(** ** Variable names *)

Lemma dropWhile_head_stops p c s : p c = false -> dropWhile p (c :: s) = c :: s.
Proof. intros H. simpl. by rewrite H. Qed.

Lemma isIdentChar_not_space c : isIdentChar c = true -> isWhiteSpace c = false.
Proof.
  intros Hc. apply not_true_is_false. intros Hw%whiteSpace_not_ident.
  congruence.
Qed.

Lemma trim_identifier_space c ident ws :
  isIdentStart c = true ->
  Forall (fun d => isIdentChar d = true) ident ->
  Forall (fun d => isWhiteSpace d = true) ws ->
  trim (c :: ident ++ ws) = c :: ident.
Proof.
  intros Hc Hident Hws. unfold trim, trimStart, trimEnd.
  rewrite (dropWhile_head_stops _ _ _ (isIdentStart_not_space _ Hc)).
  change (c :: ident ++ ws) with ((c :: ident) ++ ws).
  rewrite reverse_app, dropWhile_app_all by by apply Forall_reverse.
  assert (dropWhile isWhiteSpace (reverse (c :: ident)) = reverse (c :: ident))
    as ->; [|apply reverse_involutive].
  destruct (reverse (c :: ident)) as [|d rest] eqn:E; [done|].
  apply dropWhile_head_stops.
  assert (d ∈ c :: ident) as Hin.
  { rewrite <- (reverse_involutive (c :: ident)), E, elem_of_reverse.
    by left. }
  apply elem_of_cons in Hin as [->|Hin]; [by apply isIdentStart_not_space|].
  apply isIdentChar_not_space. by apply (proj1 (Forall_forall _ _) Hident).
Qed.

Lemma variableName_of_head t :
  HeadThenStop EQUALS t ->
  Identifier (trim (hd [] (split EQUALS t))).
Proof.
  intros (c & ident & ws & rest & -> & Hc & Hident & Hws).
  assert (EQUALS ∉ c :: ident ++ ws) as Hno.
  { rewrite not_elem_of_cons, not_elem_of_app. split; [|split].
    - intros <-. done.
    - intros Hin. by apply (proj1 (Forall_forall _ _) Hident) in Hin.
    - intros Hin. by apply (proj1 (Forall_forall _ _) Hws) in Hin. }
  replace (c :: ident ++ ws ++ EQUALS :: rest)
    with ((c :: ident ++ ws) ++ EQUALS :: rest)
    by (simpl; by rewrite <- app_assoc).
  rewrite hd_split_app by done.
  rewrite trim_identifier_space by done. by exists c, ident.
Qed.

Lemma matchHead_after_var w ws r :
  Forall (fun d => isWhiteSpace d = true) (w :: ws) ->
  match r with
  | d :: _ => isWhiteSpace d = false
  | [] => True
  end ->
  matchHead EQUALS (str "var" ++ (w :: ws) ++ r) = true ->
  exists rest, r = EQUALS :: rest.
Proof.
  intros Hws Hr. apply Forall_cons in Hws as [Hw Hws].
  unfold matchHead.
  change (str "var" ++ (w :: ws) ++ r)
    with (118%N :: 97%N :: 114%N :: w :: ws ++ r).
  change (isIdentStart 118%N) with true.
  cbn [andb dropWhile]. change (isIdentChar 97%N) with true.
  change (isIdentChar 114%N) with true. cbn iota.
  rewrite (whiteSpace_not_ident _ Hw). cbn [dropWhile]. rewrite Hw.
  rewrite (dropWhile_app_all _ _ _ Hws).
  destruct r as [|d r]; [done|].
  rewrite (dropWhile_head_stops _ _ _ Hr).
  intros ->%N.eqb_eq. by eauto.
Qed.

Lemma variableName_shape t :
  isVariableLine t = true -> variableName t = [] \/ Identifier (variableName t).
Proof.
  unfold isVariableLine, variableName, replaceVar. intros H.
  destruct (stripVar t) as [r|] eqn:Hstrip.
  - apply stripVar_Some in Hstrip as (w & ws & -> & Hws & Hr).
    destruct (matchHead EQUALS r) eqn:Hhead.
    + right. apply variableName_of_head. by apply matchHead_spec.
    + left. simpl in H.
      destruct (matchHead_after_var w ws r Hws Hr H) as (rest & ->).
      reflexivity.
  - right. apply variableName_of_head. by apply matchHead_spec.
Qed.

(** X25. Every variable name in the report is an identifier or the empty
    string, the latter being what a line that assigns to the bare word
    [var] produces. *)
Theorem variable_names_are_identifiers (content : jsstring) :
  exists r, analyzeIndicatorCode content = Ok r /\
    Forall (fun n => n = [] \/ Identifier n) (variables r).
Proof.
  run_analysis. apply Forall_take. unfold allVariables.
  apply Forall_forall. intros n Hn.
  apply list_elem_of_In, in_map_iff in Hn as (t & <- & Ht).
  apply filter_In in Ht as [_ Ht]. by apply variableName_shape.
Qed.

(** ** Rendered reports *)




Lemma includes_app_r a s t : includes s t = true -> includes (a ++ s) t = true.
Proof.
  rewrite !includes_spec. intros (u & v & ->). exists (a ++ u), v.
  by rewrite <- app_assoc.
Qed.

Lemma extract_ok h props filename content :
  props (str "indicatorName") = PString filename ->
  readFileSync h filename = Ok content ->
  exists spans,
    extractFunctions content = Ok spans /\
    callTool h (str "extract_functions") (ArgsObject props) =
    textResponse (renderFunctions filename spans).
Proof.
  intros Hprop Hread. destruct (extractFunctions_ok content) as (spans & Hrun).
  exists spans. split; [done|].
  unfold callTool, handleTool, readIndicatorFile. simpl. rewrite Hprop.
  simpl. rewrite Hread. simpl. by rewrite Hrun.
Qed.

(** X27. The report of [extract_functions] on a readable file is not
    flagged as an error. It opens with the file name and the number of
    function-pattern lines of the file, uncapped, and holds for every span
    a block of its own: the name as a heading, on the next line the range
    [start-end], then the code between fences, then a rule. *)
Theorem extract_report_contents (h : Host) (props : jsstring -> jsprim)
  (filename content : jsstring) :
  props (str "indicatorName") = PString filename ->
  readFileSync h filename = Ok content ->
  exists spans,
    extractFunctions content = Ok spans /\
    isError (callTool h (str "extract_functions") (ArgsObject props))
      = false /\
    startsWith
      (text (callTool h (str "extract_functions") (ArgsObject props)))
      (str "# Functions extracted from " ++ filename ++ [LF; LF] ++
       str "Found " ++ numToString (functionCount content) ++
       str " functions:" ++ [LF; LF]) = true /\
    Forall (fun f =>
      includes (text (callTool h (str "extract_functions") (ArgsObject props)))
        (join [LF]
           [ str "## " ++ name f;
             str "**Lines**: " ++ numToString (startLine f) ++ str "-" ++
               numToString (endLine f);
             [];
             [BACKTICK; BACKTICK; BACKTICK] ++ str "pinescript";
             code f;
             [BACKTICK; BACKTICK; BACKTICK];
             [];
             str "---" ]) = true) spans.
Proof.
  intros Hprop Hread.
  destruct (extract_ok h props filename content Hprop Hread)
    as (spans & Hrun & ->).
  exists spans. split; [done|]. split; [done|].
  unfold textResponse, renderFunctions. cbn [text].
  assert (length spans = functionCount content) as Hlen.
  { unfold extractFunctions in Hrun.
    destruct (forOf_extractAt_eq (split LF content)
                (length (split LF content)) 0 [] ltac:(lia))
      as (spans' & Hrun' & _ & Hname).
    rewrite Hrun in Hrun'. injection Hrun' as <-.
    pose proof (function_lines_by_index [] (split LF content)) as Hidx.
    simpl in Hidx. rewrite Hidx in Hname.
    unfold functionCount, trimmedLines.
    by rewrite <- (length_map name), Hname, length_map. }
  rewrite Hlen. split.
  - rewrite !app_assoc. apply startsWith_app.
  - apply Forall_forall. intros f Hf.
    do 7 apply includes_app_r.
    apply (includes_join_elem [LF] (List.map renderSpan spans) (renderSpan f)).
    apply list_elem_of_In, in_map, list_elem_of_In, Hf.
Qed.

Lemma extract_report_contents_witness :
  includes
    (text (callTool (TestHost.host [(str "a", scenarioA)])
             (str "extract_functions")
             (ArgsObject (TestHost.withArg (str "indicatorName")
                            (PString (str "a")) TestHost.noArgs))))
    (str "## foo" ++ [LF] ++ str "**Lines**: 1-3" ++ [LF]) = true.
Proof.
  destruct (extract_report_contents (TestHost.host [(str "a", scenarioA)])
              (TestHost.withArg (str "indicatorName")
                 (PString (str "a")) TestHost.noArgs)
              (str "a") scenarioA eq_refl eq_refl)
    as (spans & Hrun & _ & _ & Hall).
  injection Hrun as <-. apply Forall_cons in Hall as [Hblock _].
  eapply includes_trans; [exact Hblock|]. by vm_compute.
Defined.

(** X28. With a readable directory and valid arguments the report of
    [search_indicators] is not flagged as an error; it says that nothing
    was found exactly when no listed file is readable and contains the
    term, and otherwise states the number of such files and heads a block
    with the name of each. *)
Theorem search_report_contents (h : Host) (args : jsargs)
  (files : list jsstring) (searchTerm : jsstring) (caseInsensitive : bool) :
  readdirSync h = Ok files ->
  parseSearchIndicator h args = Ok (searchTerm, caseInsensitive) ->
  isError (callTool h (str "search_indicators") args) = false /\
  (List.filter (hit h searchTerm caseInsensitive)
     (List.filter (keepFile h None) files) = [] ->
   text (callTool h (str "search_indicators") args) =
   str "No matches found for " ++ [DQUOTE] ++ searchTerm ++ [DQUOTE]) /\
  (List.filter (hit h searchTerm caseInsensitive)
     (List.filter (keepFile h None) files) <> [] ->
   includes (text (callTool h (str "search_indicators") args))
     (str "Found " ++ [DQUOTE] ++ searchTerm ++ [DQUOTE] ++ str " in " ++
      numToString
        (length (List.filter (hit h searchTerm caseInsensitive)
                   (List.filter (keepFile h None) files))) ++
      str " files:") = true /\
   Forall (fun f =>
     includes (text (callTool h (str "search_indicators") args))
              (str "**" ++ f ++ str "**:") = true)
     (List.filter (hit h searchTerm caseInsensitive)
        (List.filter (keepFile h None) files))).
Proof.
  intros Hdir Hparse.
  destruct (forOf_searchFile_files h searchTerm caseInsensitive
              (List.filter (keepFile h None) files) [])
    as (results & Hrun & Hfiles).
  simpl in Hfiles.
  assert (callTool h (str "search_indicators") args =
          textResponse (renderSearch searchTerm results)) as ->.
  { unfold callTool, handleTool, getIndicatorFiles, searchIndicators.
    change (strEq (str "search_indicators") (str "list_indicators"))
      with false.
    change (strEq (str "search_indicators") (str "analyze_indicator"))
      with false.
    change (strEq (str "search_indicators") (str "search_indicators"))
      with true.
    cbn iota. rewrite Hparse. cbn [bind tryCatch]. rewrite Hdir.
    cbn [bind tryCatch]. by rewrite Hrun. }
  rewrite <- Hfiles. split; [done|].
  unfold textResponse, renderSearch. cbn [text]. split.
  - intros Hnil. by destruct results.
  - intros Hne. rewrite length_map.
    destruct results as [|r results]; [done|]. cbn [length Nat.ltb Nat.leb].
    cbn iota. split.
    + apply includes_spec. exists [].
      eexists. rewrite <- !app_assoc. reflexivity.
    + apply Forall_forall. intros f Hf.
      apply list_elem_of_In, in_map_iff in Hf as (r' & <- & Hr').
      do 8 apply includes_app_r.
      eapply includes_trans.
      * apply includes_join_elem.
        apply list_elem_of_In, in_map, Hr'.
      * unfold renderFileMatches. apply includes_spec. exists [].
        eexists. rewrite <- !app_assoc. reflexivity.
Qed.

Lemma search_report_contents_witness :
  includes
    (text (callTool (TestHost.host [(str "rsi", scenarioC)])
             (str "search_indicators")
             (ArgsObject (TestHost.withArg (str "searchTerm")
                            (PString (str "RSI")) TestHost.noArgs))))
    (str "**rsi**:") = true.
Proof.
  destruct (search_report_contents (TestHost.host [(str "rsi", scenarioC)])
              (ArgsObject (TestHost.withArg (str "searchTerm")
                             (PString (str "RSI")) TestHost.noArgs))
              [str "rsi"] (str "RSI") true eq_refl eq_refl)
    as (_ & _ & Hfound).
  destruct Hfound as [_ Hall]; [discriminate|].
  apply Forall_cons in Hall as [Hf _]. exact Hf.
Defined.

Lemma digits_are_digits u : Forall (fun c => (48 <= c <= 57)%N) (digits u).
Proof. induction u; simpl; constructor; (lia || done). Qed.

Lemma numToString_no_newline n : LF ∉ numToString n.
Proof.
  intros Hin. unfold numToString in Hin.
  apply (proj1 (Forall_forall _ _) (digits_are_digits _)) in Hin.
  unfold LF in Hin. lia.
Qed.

▶ _WHAT THE TASK REQUIRES_
The reply should consist solely of the lines above from the one that has "rewrite !includes_spec. intros" through the one that has "unfold textResponse, renderFunctions.", reproduced exactly.

▶ _RESPONSE_
  rewrite !includes_spec. intros (u & v & ->). exists (a ++ u), v.
  by rewrite <- app_assoc.
Qed.

Lemma extract_ok h props filename content :
  props (str "indicatorName") = PString filename ->
  readFileSync h filename = Ok content ->
  exists spans,
    extractFunctions content = Ok spans /\
    callTool h (str "extract_functions") (ArgsObject props) =
    textResponse (renderFunctions filename spans).
Proof.
  intros Hprop Hread. destruct (extractFunctions_ok content) as (spans & Hrun).
  exists spans. split; [done|].
  unfold callTool, handleTool, readIndicatorFile. simpl. rewrite Hprop.
  simpl. rewrite Hread. simpl. by rewrite Hrun.
Qed.

(** X27. The report of [extract_functions] on a readable file is not
    flagged as an error. It opens with the file name and the number of
    function-pattern lines of the file, uncapped, and holds for every span
    a block of its own: the name as a heading, on the next line the range
    [start-end], then the code between fences, then a rule. *)
Theorem extract_report_contents (h : Host) (props : jsstring -> jsprim)
  (filename content : jsstring) :
  props (str "indicatorName") = PString filename ->
  readFileSync h filename = Ok content ->
  exists spans,
    extractFunctions content = Ok spans /\
    isError (callTool h (str "extract_functions") (ArgsObject props))
      = false /\
    startsWith
      (text (callTool h (str "extract_functions") (ArgsObject props)))
      (str "# Functions extracted from " ++ filename ++ [LF; LF] ++
       str "Found " ++ numToString (functionCount content) ++
       str " functions:" ++ [LF; LF]) = true /\
    Forall (fun f =>
      includes (text (callTool h (str "extract_functions") (ArgsObject props)))
        (join [LF]
           [ str "## " ++ name f;
             str "**Lines**: " ++ numToString (startLine f) ++ str "-" ++
               numToString (endLine f);
             [];
             [BACKTICK; BACKTICK; BACKTICK] ++ str "pinescript";
             code f;
             [BACKTICK; BACKTICK; BACKTICK];
             [];
             str "---" ]) = true) spans.
Proof.
  intros Hprop Hread.
  destruct (extract_ok h props filename content Hprop Hread)
    as (spans & Hrun & ->).
  exists spans. split; [done|]. split; [done|].
  unfold textResponse, renderFunctions. cbn [text].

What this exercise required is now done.